▼▼▼
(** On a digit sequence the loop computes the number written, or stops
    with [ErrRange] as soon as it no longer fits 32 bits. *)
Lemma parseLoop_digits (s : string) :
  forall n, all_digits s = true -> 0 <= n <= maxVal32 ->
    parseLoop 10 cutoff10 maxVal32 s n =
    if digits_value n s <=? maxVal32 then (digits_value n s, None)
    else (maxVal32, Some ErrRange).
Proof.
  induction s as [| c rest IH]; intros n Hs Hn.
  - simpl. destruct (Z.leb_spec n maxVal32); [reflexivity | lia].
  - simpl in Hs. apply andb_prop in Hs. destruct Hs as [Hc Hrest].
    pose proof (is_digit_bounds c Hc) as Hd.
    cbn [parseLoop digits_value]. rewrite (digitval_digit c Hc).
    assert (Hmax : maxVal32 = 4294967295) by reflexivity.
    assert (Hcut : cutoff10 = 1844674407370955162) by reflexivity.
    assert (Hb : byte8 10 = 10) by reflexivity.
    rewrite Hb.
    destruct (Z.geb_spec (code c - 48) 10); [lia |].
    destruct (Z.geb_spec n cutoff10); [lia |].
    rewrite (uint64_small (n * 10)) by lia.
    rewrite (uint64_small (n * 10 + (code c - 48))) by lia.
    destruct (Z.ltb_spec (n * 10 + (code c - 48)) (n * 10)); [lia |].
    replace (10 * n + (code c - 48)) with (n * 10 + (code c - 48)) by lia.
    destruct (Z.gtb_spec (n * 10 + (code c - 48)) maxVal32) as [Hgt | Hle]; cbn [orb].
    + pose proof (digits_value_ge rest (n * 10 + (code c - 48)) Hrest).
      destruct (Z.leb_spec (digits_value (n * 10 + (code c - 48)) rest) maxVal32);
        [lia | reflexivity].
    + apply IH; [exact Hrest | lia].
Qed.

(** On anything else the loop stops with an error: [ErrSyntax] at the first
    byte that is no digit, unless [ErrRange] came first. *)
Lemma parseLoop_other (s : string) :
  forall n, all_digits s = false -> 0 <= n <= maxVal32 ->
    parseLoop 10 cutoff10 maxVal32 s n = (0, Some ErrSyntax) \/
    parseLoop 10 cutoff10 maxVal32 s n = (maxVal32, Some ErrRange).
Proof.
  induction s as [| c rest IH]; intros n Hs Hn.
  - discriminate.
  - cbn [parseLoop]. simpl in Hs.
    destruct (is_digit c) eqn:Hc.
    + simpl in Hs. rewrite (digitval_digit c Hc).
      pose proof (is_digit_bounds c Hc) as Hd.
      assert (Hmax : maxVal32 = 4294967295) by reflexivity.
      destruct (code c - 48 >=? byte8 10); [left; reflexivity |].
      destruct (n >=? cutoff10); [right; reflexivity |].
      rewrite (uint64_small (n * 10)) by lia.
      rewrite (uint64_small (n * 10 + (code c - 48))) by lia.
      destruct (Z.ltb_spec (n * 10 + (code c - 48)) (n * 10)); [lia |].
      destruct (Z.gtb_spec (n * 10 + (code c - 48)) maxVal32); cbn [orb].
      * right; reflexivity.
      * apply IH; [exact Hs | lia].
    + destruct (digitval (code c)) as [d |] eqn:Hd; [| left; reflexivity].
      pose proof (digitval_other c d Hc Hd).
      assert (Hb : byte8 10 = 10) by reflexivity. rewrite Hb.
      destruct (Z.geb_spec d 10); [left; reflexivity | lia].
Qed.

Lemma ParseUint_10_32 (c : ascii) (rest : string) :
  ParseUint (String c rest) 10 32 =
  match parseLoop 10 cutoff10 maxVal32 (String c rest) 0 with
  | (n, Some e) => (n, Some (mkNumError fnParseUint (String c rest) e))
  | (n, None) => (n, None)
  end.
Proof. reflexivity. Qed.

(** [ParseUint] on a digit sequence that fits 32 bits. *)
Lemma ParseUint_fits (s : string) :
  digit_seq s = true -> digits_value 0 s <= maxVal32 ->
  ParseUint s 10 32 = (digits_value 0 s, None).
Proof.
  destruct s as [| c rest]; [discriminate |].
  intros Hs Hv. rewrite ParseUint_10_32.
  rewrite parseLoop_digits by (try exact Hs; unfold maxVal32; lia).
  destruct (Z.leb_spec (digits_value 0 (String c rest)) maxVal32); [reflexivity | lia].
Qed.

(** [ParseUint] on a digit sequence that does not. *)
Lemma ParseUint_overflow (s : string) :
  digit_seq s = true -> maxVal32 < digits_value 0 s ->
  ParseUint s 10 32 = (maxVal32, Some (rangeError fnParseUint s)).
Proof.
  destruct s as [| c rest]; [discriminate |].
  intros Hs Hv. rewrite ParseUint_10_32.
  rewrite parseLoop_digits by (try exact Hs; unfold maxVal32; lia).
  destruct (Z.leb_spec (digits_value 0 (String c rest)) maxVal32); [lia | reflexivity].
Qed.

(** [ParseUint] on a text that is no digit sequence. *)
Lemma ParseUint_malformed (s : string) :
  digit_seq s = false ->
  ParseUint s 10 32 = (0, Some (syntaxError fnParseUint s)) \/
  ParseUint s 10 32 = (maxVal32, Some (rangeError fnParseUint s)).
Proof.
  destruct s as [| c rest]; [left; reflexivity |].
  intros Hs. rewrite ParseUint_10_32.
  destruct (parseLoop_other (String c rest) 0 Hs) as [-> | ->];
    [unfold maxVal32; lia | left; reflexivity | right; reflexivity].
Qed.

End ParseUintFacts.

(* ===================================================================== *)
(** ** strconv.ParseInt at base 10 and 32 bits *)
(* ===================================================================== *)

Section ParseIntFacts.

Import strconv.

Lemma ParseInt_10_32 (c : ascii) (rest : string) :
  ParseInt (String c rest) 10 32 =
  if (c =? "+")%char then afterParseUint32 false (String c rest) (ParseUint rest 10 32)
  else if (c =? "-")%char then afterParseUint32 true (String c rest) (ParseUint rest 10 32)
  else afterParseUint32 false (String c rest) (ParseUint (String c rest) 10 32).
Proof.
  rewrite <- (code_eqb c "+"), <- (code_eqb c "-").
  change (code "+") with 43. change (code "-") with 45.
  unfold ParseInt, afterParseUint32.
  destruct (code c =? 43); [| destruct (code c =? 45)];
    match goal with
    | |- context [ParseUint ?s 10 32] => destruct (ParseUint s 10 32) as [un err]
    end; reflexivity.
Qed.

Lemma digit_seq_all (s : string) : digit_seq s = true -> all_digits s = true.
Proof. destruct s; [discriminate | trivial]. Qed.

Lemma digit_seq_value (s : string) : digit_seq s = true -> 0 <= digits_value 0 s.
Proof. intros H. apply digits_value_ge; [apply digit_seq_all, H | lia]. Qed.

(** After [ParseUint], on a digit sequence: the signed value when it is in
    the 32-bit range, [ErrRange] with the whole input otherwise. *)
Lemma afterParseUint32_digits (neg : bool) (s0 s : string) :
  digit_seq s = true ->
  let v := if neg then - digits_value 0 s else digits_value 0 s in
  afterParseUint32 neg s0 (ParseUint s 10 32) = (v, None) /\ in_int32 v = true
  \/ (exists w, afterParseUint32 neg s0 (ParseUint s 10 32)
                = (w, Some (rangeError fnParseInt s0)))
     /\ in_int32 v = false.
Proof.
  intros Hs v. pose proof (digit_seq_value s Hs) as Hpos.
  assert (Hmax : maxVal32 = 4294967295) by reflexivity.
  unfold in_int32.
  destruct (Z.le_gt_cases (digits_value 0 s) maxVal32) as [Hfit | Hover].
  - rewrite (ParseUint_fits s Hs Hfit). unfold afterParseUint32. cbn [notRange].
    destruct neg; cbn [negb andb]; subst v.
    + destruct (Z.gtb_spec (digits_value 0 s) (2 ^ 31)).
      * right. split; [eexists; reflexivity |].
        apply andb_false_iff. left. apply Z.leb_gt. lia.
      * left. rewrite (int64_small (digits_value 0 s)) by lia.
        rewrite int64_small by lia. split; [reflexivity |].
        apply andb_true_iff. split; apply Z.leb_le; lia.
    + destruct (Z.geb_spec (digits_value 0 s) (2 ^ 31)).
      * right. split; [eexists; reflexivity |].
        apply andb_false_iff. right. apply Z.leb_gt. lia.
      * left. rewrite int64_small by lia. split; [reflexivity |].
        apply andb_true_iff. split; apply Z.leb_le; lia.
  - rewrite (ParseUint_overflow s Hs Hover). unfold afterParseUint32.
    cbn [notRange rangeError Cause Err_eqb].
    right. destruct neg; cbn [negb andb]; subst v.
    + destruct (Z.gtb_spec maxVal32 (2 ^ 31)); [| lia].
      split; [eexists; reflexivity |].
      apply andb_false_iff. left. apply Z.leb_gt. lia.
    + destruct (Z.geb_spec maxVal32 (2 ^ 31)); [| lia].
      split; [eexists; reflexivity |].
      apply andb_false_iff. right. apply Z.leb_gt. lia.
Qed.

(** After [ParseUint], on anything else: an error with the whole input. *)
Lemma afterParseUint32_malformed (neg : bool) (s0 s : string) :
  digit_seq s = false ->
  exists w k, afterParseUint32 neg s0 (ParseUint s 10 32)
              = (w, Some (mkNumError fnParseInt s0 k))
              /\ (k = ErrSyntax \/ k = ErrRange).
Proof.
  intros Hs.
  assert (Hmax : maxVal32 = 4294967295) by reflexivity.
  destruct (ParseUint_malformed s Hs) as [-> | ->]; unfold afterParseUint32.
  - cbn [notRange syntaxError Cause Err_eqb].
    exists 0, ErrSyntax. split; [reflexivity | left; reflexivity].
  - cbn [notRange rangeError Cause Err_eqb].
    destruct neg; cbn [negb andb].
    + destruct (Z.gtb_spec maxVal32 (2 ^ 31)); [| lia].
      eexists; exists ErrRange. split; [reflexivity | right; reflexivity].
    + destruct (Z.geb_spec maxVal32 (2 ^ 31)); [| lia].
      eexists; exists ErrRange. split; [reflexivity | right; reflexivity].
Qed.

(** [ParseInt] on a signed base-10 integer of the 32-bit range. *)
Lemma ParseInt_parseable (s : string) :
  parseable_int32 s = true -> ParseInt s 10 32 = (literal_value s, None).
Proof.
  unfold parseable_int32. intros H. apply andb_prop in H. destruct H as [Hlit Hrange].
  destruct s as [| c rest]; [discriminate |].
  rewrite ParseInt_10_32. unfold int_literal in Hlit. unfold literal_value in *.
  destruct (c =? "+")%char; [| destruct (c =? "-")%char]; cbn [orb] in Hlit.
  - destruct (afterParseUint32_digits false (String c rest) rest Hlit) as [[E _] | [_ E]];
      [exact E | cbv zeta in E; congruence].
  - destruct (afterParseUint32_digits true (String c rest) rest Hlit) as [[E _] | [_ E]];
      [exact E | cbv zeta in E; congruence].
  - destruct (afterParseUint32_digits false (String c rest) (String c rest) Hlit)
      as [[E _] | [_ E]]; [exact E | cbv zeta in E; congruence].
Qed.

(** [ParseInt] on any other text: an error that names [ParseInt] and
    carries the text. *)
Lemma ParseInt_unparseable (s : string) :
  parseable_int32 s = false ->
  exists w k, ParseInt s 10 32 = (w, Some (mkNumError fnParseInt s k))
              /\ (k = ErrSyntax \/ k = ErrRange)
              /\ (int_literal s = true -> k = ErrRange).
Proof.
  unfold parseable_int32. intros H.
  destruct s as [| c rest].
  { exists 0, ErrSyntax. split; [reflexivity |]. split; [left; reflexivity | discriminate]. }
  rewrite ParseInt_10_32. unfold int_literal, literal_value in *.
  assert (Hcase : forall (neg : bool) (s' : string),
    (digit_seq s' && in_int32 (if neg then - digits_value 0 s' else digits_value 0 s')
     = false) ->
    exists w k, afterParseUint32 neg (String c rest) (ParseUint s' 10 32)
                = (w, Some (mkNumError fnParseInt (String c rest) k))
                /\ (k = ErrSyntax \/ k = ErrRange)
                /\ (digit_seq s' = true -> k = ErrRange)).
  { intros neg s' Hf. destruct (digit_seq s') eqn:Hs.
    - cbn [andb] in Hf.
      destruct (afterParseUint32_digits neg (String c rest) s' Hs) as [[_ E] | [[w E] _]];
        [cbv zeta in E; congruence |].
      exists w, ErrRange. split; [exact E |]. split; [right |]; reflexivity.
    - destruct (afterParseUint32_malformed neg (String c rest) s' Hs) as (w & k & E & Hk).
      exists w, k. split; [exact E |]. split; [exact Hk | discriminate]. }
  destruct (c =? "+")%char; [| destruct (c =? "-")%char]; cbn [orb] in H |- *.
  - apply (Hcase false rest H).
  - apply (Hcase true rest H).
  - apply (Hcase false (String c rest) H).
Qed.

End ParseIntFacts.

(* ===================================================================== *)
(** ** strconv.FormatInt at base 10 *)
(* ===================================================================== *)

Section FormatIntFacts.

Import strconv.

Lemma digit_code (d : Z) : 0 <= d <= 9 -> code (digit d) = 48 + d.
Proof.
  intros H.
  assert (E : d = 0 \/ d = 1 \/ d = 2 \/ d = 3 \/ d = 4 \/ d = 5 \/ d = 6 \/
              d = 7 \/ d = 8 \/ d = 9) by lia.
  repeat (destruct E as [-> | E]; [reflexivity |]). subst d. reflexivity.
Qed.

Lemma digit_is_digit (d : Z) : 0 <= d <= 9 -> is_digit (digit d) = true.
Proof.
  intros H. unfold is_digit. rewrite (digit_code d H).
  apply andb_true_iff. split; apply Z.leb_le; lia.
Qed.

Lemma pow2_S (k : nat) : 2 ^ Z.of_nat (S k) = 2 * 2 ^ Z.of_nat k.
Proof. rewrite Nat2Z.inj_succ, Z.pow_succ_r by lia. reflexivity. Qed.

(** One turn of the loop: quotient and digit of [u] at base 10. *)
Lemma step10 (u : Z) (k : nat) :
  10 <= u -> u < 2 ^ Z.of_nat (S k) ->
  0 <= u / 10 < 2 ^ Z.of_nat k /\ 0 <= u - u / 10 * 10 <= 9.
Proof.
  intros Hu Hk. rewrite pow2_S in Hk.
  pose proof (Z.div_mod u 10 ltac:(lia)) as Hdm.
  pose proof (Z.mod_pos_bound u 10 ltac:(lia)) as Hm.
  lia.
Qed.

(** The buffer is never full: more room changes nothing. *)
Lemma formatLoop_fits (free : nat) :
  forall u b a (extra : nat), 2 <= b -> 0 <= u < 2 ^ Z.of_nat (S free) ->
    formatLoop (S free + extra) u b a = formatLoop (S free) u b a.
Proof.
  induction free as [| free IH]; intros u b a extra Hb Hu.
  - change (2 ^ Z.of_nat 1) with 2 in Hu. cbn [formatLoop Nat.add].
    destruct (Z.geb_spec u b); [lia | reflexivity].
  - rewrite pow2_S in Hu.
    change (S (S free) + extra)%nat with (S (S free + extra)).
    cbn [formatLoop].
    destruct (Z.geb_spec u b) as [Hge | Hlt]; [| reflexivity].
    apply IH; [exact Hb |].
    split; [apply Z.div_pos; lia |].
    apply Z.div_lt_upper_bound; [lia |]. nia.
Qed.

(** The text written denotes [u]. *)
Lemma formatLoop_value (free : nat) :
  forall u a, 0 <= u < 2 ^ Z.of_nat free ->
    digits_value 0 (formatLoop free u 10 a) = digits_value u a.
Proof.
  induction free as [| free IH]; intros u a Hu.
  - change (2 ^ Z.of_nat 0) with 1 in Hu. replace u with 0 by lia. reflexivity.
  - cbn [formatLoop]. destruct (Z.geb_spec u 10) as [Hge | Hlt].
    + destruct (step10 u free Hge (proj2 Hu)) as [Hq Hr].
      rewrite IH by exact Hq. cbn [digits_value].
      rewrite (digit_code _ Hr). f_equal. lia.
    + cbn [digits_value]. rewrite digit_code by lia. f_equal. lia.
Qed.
▲▲▲
THE PROBLEM ▸ Repeat exactly the lines above, starting with the first line of the records and finishing with the line holding "forall n, all_digits s = false". Add no other line.

TASK SOLUTION ▸
(** On a digit sequence the loop computes the number written, or stops
    with [ErrRange] as soon as it no longer fits 32 bits. *)
Lemma parseLoop_digits (s : string) :
  forall n, all_digits s = true -> 0 <= n <= maxVal32 ->
    parseLoop 10 cutoff10 maxVal32 s n =
    if digits_value n s <=? maxVal32 then (digits_value n s, None)
    else (maxVal32, Some ErrRange).
Proof.
  induction s as [| c rest IH]; intros n Hs Hn.
  - simpl. destruct (Z.leb_spec n maxVal32); [reflexivity | lia].
  - simpl in Hs. apply andb_prop in Hs. destruct Hs as [Hc Hrest].
    pose proof (is_digit_bounds c Hc) as Hd.
    cbn [parseLoop digits_value]. rewrite (digitval_digit c Hc).
    assert (Hmax : maxVal32 = 4294967295) by reflexivity.
    assert (Hcut : cutoff10 = 1844674407370955162) by reflexivity.
    assert (Hb : byte8 10 = 10) by reflexivity.
    rewrite Hb.
    destruct (Z.geb_spec (code c - 48) 10); [lia |].
    destruct (Z.geb_spec n cutoff10); [lia |].
    rewrite (uint64_small (n * 10)) by lia.
    rewrite (uint64_small (n * 10 + (code c - 48))) by lia.
    destruct (Z.ltb_spec (n * 10 + (code c - 48)) (n * 10)); [lia |].
    replace (10 * n + (code c - 48)) with (n * 10 + (code c - 48)) by lia.
    destruct (Z.gtb_spec (n * 10 + (code c - 48)) maxVal32) as [Hgt | Hle]; cbn [orb].
    + pose proof (digits_value_ge rest (n * 10 + (code c - 48)) Hrest).
      destruct (Z.leb_spec (digits_value (n * 10 + (code c - 48)) rest) maxVal32);
        [lia | reflexivity].
    + apply IH; [exact Hrest | lia].
Qed.

(** On anything else the loop stops with an error: [ErrSyntax] at the first
    byte that is no digit, unless [ErrRange] came first. *)
Lemma parseLoop_other (s : string) :
  forall n, all_digits s = false -> 0 <= n <= maxVal32 ->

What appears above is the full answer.